= Hakim Syed Ali Ahmad Nayyar Wasty =

Practitioner of Eastern System of Medicine

Professor Hakim Syed Ali Ahmad Nayyar Wasty (1901–1982) was a Pakistani scholar of the history of medicine, and a hakeem (practitioner of Tibb/Eastern System of Medicine).

== Life==
Upon completion of his education in eastern systems of medicine from academies in British India, he moved to Lahore (now in Pakistan) after the independence of Pakistan. He traveled extensively throughout Europe and the Middle East, lectured at foreign universities, mastered several languages, and wrote numerous books on his specialized field of medicine.

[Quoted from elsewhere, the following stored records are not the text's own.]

(** C28. A response in chunks is received as the data of its chunks, one after the other: any
    header of version 1.0 or 1.1, a status of 31 bits, a reason that is not empty and has
    no line end, and lines with token names and with values that are not empty and have no
    line end and no white space in front, one of which is "Transfer-Encoding: chunked" in upper or
    lower case; any number of chunks that are not empty and shorter than 2^31 - 2 bytes, whose
    sizes are written with any hexadecimal digits; and a last chunk of size zero. The
    connection is open and its first read gets all of it. *)
Theorem chunked_roundtrip (mem : Memory) (p0 : httpclient_parser) (cast_u64 : list Z → option Z) (buff_size : nat) (st : Stream)
    (v status : Z) (reason : list Z) (lines : list (list Z * list Z)) (cs : list (list Z * list Z)) (last more : list Z) :
  head_ok v status reason lines → some chunked_line lines = true → Forall piece_ok cs → size_text last = true → hex_digits 0 last = 0 →
  s_open st = true → s_in st = rhead v status reason lines ++ print_chunks cs last ++ more →
  Z.of_nat (length (rhead v status reason lines ++ print_chunks cs last)) <= transfer st (buff_size `min` length (s_in st)) →
  ∃ st', recvResponse (client_engine p0) cast_u64 buff_size st =
    Ok (Some (r_setBody (r_received v status reason lines) (mjoin cs.*2)), st') ∧ s_out st' = s_out st ∧ s_open st' = true.
Proof.
  intros Hok Hch Hcs Hl Hz Ho Hin Hread. rewrite length_app in Hread. unfold recvResponse.
  destruct (recv_header_response p0 buff_size (length (s_in st)) st _ _ _ _ _ _ Hok Ho Hin eq_refl ltac:(lia)) as (m & -> & Hk & Hlen).
  osimpl. revert Hlen. set (head := rhead v status reason lines) in *. set (n := transfer st _) in *.
  rewrite take_app_ge by lia. set (tail_ := take _ more). intros Hlen. cbn [e_chunked client_engine cp_parser]. rewrite Hk, Hch.
  set (st1 := mkStream _ _ _ _).
  edestruct (chunks_in_buffer p0 buff_size cs last tail_) as (p' & -> & Hd); [done|done|done|reflexivity| |lia|].
  { rewrite length_app. unfold print_chunks. rewrite length_app. pose proof (chunks_count cs). lia. }
  osimpl. exists st1. split_and!; [|done|done]. rewrite Hd, app_nil_l. by case_decide as E; [rewrite E|].
Qed.

Definition chunked_stream : Stream :=
  mkStream (rhead 17 200 (text "OK") [(text "transfer-Encoding", text "CHUNKED"); (text "Server", text "s")] ++
    print_chunks [(text "3", text "abc"); (text "0B", text "hello world")] (text "00") ++ text "+") [] [] true.

Lemma chunked_roundtrip_witness :
  ∃ st', recvResponse (mem := gigabyte) (client_engine some_client) (λ _, None) 200 chunked_stream =
    Ok (Some (mkResponse 200 17 true false (text "abchello world") (text "OK")
          [(text "Server", text "s"); (text "transfer-Encoding", text "CHUNKED")]), st') ∧ s_out st' = [].
Proof.
  destruct (chunked_roundtrip gigabyte some_client (λ _, None) 200 chunked_stream 17 200 (text "OK")
    [(text "transfer-Encoding", text "CHUNKED"); (text "Server", text "s")]
    [(text "3", text "abc"); (text "0B", text "hello world")] (text "00") (text "+")) as (st' & E & Ho & _).
  - split_and!; [by left|done|done|by vm_compute|]. apply (bool_decide_unpack _). vm_compute. exact I.
  - vm_compute. reflexivity.
  - apply (bool_decide_unpack _). vm_compute. exact I.
  - vm_compute. reflexivity.
  - vm_compute. reflexivity.
  - reflexivity.
  - reflexivity.
  - vm_compute. discriminate.
  - exists st'. split; [exact E|exact Ho].
Defined.

(** ** Any bytes *)

(** What a callback is given lies within the buffer, but for the length of a name. *)
Definition cevent_within (B : list Z) (e : event) : Prop :=
  let within at_ n := ∃ i, at_ = drop i B ∧ (i + n <= length B)%nat in
  match e with
  | EvReason at_ n | EvStatus at_ n | EvVersion at_ n => within at_ n
  | EvField field _ value k => within field 0%nat ∧ within value k
  | _ => True
  end.

Lemma client_perform_safe B a b0 p m : (p < length B)%nat → cmarks_ok b0 (S p) m →
  ∃ m' ev b, client_perform B a p m = Ok (m', ev, b) ∧ cmarks_ok b0 (S p) m' ∧ Forall (cevent_within B) ev.
Proof.
  intros Hp Hm. pose proof Hm as (H1 & H2 & H3 & H4 & H5). simpl in H1, H2, H3.
  assert (∀ i n, (i + n <= length B)%nat → ∃ j, PTR_TO B i = drop j B ∧ (j + n <= length B)%nat) as Hw by (intros i n ?; by exists i).
  assert (∃ m' ev b, client_perform B a p m = Ok (m', ev, b) ∧ Forall (cevent_within B) ev) as (m' & ev & b & E & Hev).
  { destruct a; simpl; rewrite ?LEN_ok by lia; osimpl; do 3 eexists; (split; [reflexivity|]);
      repeat constructor; simpl; try (apply Hw; lia). by case_bool_decide. }
  exists m', ev, b. split_and!; [done| |done]. by apply (client_perform_marks B a b0 p m m' ev b).
Qed.

Lemma client_actions_safe B acts b0 p : (p < length B)%nat → ∀ m, cmarks_ok b0 (S p) m →
  ∃ m' ev b, run_actions (client_perform B) acts p m = Ok (m', ev, b) ∧ cmarks_ok b0 (S p) m' ∧ Forall (cevent_within B) ev.
Proof.
  intros Hp. induction acts as [|a acts IH]; intros m Hm; [by exists m, [], false|]. cbn [run_actions].
  destruct (client_perform_safe B a b0 p m Hp Hm) as (m1 & ev & [] & -> & Hm1 & Hev); osimpl; [by exists m1, ev, true|].
  destruct (IH m1 Hm1) as (m2 & ev2 & b & -> & Hm2 & Hev2). osimpl. exists m2, (ev ++ ev2), b. split_and!; [done..|by apply Forall_app].
Qed.

Lemma client_exec_safe B b0 rest : ∀ s p m evs, drop p B = rest → (p <= length B)%nat → cmarks_ok b0 p m → Forall (cevent_within B) evs →
  ∃ s' m' evs' p', exec_loop client_table (client_perform B) s p rest m evs = Ok (s', m', evs', p') ∧
    cmarks_ok b0 p' m' ∧ (p' <= length B)%nat ∧ Forall (cevent_within B) evs'.
Proof.
  induction rest as [|c rest IH]; intros s p m evs Hd Hp Hm He; [simpl; by do 4 eexists|]. cbn [exec_loop].
  destruct (trans client_table s c) as [[acts s1]|]; [|by do 4 eexists].
  assert (p < length B)%nat as Hlt by (apply (f_equal length) in Hd; rewrite length_drop in Hd; simpl in Hd; lia).
  destruct (client_actions_safe B acts b0 p Hlt m) as (m1 & ev & b & -> & Hm1 & Hev); [unfold cmarks_ok in *; simpl; lia|]. osimpl.
  destruct b; [do 4 eexists; split; [reflexivity|]; split_and!; [done|lia|by apply Forall_app]|].
  apply IH; [|lia|done|by apply Forall_app]. by rewrite <-Nat.add_1_r, <-drop_drop, Hd.
Qed.

(** The machine on any bytes, in any state: on a buffer that is not empty and not shorter
    than where the body after an earlier header began, [httpclient_parser_execute] returns; no assertion
    fails and no check, it uses at most the whole buffer, and the texts given to the
    callbacks lie within it, but for the length of the names. *)
Theorem client_parser_safe (p : httpclient_parser) (B : list Z) :
  B ≠ [] → (cl_body_start p <= length B)%nat →
  ∃ p' evs n, httpclient_parser_execute B p 0 = Ok (p', evs, Z.of_nat n) ∧ (n <= length B)%nat ∧ Forall (cevent_within B) evs.
Proof.
  intros HB Hb. set (p1 := mkClient (cl_cs p) (cl_body_start p) (cl_content_len p) (cl_status p) (cl_chunked p) (cl_chunks_done p) (cl_close p) 0 0 0 0).
  destruct (client_exec_safe B (cl_body_start p) B (cl_cs p1) 0 p1 []) as (s & m & evs & q & E & _ & Hq & Hev);
    [done|lia|unfold cmarks_ok; simpl; lia|done|].
  destruct (client_execute_from_loop B p s m evs q HB Hb E) as [E2 _]. exists (cl_set_state m s q), evs, q. by split_and!.
Qed.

==Awards and recognition==
- Recognized for his services by Government of Pakistan, he was awarded the "Sitara-e-Khidmat" (Star of Service) Award in 1961.
- Shah of Iran gave him an award for his work in the Persian language.

==Career and legacy==
Additionally, for his contribution to promoting relations between Pakistan and Turkey, the Turkish Government appointed him as its Honorary Consul General in Lahore, Pakistan. Subsequently, he served as a member of the Federal Advisory Council to the President of Pakistan. Professor Wasty was also a member of the Pakistani parliament (Majlis-e-Shura), also called National Assembly of Pakistan.

His biography, Nayyar-e-Hikmat was published in 2010. At the book launching event in Islamabad in 2011, many speakers paid tributes to him and noted that he was a God-fearing man but followed no sect, and always identified himself only as a Muslim. In his practice of medicine, they noted, he had a habit of charging money for his services from the affluent businessmen and feudal landowners but treating the poor for free and providing them free medicines. Among the speakers was Assef Ahmad Ali, a former Education minister and member of National Assembly of Pakistan.

Assef Ahmad Ali is further quoted as saying by a major newspaper of Pakistan, "These are the kind of people who represented what was best about Muslim India".